### ASSIGNMENT:
From the line that contains "Lemma find_app_fresh (rs" to the last line of the entries, write each line out exactly; include both ends and nothing else.

· · · · · · ·

(** ** Busy flags *)

(** X15: no operation leaves its busy flag set.  Whatever the backend
    answers, the three review mutations end with [isSubmitting] false in
    the reviews slice, [loadUserReviews] and [loadUserBookings] end with
    [isLoading] false in their slice, and [updateBookingStatus] ends with
    [isSubmitting] false in the bookings slice. *)
Theorem operations_reset_busy_flags (backend : Backend) (w : World) :
  (forall reviewData, exists res w',
     createReview backend reviewData w = (inr res, w') /\
     ReviewsState.isSubmitting (reviews (store w')) = false)
  /\
  (forall reviewId updateData, exists res w',
     updateReview backend reviewId updateData w = (inr res, w') /\
     ReviewsState.isSubmitting (reviews (store w')) = false)
  /\
  (forall reviewId, exists res w',
     deleteReview backend reviewId w = (inr res, w') /\
     ReviewsState.isSubmitting (reviews (store w')) = false)
  /\
  (exists res w',
     loadUserReviews backend w = (inr res, w') /\
     ReviewsState.isLoading (reviews (store w')) = false)
  /\
  (exists res w',
     loadUserBookings backend w = (inr res, w') /\
     BookingsState.isLoading (bookings (store w')) = false)
  /\
  (forall bookingId status, exists res w',
     updateBookingStatus backend bookingId status w = (inr res, w') /\
     BookingsState.isSubmitting (bookings (store w')) = false).
Proof.
  repeat apply conj; intros; extra_unfold; hook_simpl; repeat hook_step.
  all: do 2 eexists; split; reflexivity.
Qed.


(** ** Creating and deleting a review in turn *)

(** A review with a fresh id appended to the list is the one found by its id. *)
Lemma find_app_fresh (rs : list Review.t) (r : Review.t) :
  List.find (fun x => bool_decide (Review.id x = Review.id r)) rs = None ->
  List.find (fun x => bool_decide (Review.id x = Review.id r)) (rs ++ [r]) = Some r.
Proof.
  induction rs as [|x rs IH]; cbn [List.find app].
  - intros _. now rewrite bool_decide_eq_true_2.
  - destruct (bool_decide (Review.id x = Review.id r)); [discriminate | exact IH].
Qed.

(** Removing a fresh id after appending it gives the list back. *)
Lemma filter_app_fresh (rs : list Review.t) (r : Review.t) :
  List.find (fun x => bool_decide (Review.id x = Review.id r)) rs = None ->
  filter (fun x => Review.id x <> Review.id r) (rs ++ [r]) = rs.
Proof.
  intros Hfresh. rewrite filter_app.
  rewrite (filter_cons_False _ r []) by (intros Hne; now apply Hne).
  rewrite filter_nil, app_nil_r.
  induction rs as [|x rs IH]; [reflexivity|].
  cbn [List.find] in Hfresh.
  destruct (bool_decide (Review.id x = Review.id r)) eqn:Hx; [discriminate|].
  apply bool_decide_eq_false_1 in Hx.
  rewrite filter_cons_True by exact Hx. now rewrite IH.
Qed.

· · · · · · ·

### WRITTEN ANSWER:
Lemma find_app_fresh (rs : list Review.t) (r : Review.t) :
  List.find (fun x => bool_decide (Review.id x = Review.id r)) rs = None ->
  List.find (fun x => bool_decide (Review.id x = Review.id r)) (rs ++ [r]) = Some r.
Proof.
  induction rs as [|x rs IH]; cbn [List.find app].
  - intros _. now rewrite bool_decide_eq_true_2.
  - destruct (bool_decide (Review.id x = Review.id r)); [discriminate | exact IH].
Qed.

(** Removing a fresh id after appending it gives the list back. *)
Lemma filter_app_fresh (rs : list Review.t) (r : Review.t) :
  List.find (fun x => bool_decide (Review.id x = Review.id r)) rs = None ->
  filter (fun x => Review.id x <> Review.id r) (rs ++ [r]) = rs.
Proof.
  intros Hfresh. rewrite filter_app.
  rewrite (filter_cons_False _ r []) by (intros Hne; now apply Hne).
  rewrite filter_nil, app_nil_r.
  induction rs as [|x rs IH]; [reflexivity|].
  cbn [List.find] in Hfresh.
  destruct (bool_decide (Review.id x = Review.id r)) eqn:Hx; [discriminate|].
  apply bool_decide_eq_false_1 in Hx.
  rewrite filter_cons_True by exact Hx. now rewrite IH.
Qed.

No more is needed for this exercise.